Ciò che sicuramente non ha funzionato sono state sicuramente le politiche attive del lavoro, perché anche concentrandoci solo sugli attivabili, parliamo di persone che hanno pesanti fragilità, motivo per cui non è automatico il binomio sussidio-reinserimento lavorativo; parliamo spesso di persone che hanno lavorato poco, che hanno bassi livelli di scolarità, che hanno avuto carriere professionali molto intermittenti e precarie” ha detto il professore, che si è soffermato anche su un’altra carenza del RdC, ossia la mancata integrazione con altri tipi di interventi sociali.
La povertà non è solo un problema di mancanza di reddito, ma è molto legata anche alla salute, alla scuola, alla possibilità di alimentarsi, ossia tutta una serie di servizi sociali integrati che all’estero spesso fanno parte di un pacchetto unico di misure di contrasto alla povertà. Tali carenze risulteranno decisamente più gravose ora che lo strumento è stato dismesso da una riforma che sostituisce lo strumento unico con due strumenti distinti: l’assegno di inclusione per i così detti nuclei familiari “non attivabili”, concetto nella realtà molto difficile da mettere in pratica (come si stabilisce se un nucleo composto da diverse persone con diverse capacità e conoscenze sia attivabile o meno); il sostegno per la formazione e il lavoro, che è uno strumento temporaneo di 12 mesi che dovrebbe accompagnare i beneficiari nel rientro nel mercato del lavoro con corsi di formazione, come se i corsi non fossero già stati previsti col RdC, con sussidi alle imprese che assumono come anche qui già previsto dal RdC, tutte misure che non hanno funzionato neanche in precedenza”.
In particolare Ciarini ha ricordato che il motivo spesso è che le aziende non cercano quei profili, che sono talmente fragili e bassi che anche in presenza di incentivi le imprese non hanno interesse ad assumere.
Secondo l’ufficio di bilancio della Camera si ipotizzano con la nuova riforma 400.000 nuclei familiari in meno presi in carico dal nuovo assegno di inclusione (-33,6%) – comprensivi di 157.000 che beneficiavano del RdC pur lavorando per via del basso reddito, ovvero i “working poor” – e 50.000 nuovi nuclei presi in carico per l’intervento sulla residenza, per evitare una procedura di infrazione UE (nessun paese UE aveva previsto un criterio di residenza così alto).
In tutto questo quadro, Ciarini ha voluto ricordare quindi, nel vuoto dell’intervento pubblico, l’importanza dei movimenti che si muovono per organizzare risposte che non ci sono, creando un mutualismo di gruppi di cittadini che si autorganizzano su determinati bisogni specifici.

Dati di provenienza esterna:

(** What a login may trust of an ID token. The answer always has a subject, an
    email identifier and a name; the email counts as verified only when it is the
    token's own [email] claim and [email_verified] is true (the boolean, or the word in
    any ASCII case), so an identifier taken from the UPN family is never verified. *)
Theorem ExtractUserInfo_trust foldName idt sub email name verified :
  ExtractUserInfo foldName idt = Ok (sub, email, name, verified) ->
  sub <> "" /\ email <> "" /\ name <> "" /\
  exists o claims, it_claims idt = Ok o /\ decode_struct foldName user_claims o = Ok claims /\ claims "sub" = sub /\
    (claims "name" = name \/ claims "name" = "" /\ name = email) /\
    (if claims "email" <>s "" then
       email = claims "email" /\
       (verified = true <-> exists raw, obj_get "email_verified" o = Some raw /\
          (raw = JSBool true \/ exists s, raw = JSStr s /\ map lower (bytes_of s) = bytes_of "true"))
     else verified = false /\ In email [claims "preferred_username"; claims "upn"; claims "unique_name"]).
Proof.
  unfold ExtractUserInfo. destruct (it_claims idt) as [o|] eqn:Ei; [|done]. simpl.
  destruct (decode_struct foldName user_claims o) as [claims|] eqn:Ed; [|done].
  destruct (String.eqb_spec (claims "sub") "") as [|Hsub]; [done|].
  destruct (String.eqb_spec (claims "email") "") as [He|He]; cbn [negb].
  - set (e := if _ =s "" then claims "unique_name" else _). destruct (String.eqb_spec e "") as [|Hne]; [done|].
    intros [= <- <- <- <-]. split_and!; [done|done|by destruct (String.eqb_spec (claims "name") "")|].
    exists o, claims. split_and!; [done|done|done|destruct (String.eqb_spec (claims "name") ""); by auto|]. cbn [negb]. rewrite He. simpl. split; [done|].
    subst e. repeat case_match; simpl; by auto.
  - destruct (String.eqb_spec (claims "email") "") as [|_]; [done|]. intros [= <- <- <- <-].
    split_and!; [done|done|by destruct (String.eqb_spec (claims "name") "")|].
    exists o, claims. split_and!; [done|done|done|destruct (String.eqb_spec (claims "name") ""); by auto|].
    destruct (String.eqb_spec (claims "email") "") as [|_]; [done|]. cbn [negb]. split; [done|]. by apply boolClaim_true.
Qed.
End Oidc.

(** ** Witnesses *)

Module Example_login.
Import Oidc.
#[local] Existing Instances OAuth.ex_range OAuth.ex_codec OAuth.MemoryStore_Store.

(** A provider whose answers are fixed: the token endpoint issues one ID token. *)
Definition ex_idt : IDToken :=
  {| it_Nonce := "YWFh"; it_Audience := ["registry"; "other"];
     it_claims := Ok [("sub", JSStr "u-1"); ("EMAIL", JSStr "a@b.example"); ("email_verified", JSStr "True"); ("azp", JSStr "registry")] |}.

Definition ex_doc : object :=
  [("authorization_endpoint", JSStr "https://idp/auth"); ("token_endpoint", JSStr "https://idp/token"); ("jwks_uri", JSStr "https://idp/keys")].

#[export] Instance ex_oidc : GoOIDC unit unit string object string := {|
  oidc_NewProvider _ _ := mret ex_doc;
  discovery_Claims d := Ok d;
  discovery_Endpoint _ := "idp";
  verifier_Verify _ _ := mret ex_idt;
  AuthCodeURL c st nonce verif := o_Endpoint c +:+ "?" +:+ st +:+ nonce +:+ verif;
  Exchange _ _ _ _ := mret "raw";
  Extra_id_token t := Some t
|}.

#[export] Instance ex_sessions : SessionCodec.
Proof.
  refine {|
    session_Marshal e := Ok (string_of (OAuth.put_nat (length (bytes_of (e_Nonce e))) (bytes_of (e_Nonce e) ++
      OAuth.put_nat (length (bytes_of (e_CodeVerifier e))) (bytes_of (e_CodeVerifier e) ++ bytes_of (e_Payload e)))));
    session_Unmarshal s :=
      match OAuth.get_nat (bytes_of s) with
      | Some (n, l) =>
          match OAuth.get_nat (skipn n l) with
          | Some (k, l') => Ok {| e_Nonce := string_of (firstn n l); e_CodeVerifier := string_of (firstn k l'); e_Payload := string_of (skipn k l') |}
          | None => Err (Plain "unexpected end of input")
          end
      | None => Err (Plain "unexpected end of input")
      end |}.
  intros [n v pl] b _ _ [= <-]. cbn [e_Nonce e_CodeVerifier e_Payload].
  rewrite bytes_of_string_of, OAuth.get_put_nat, drop_app_length, OAuth.get_put_nat, take_app_length, take_app_length, drop_app_length.
  by rewrite !string_of_bytes_of.
Defined.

Le associazioni di volontariato

E proprio in tema di movimenti che vanno a supportare questo vuoto di attività da parte dello Stato, si è andato ad inserire l’intervento di Sara Fiordaliso di Nonna Roma, una delle associazioni che in questi anni si è costantemente spesa sul tema della povertà alimentare nel territorio capitolino.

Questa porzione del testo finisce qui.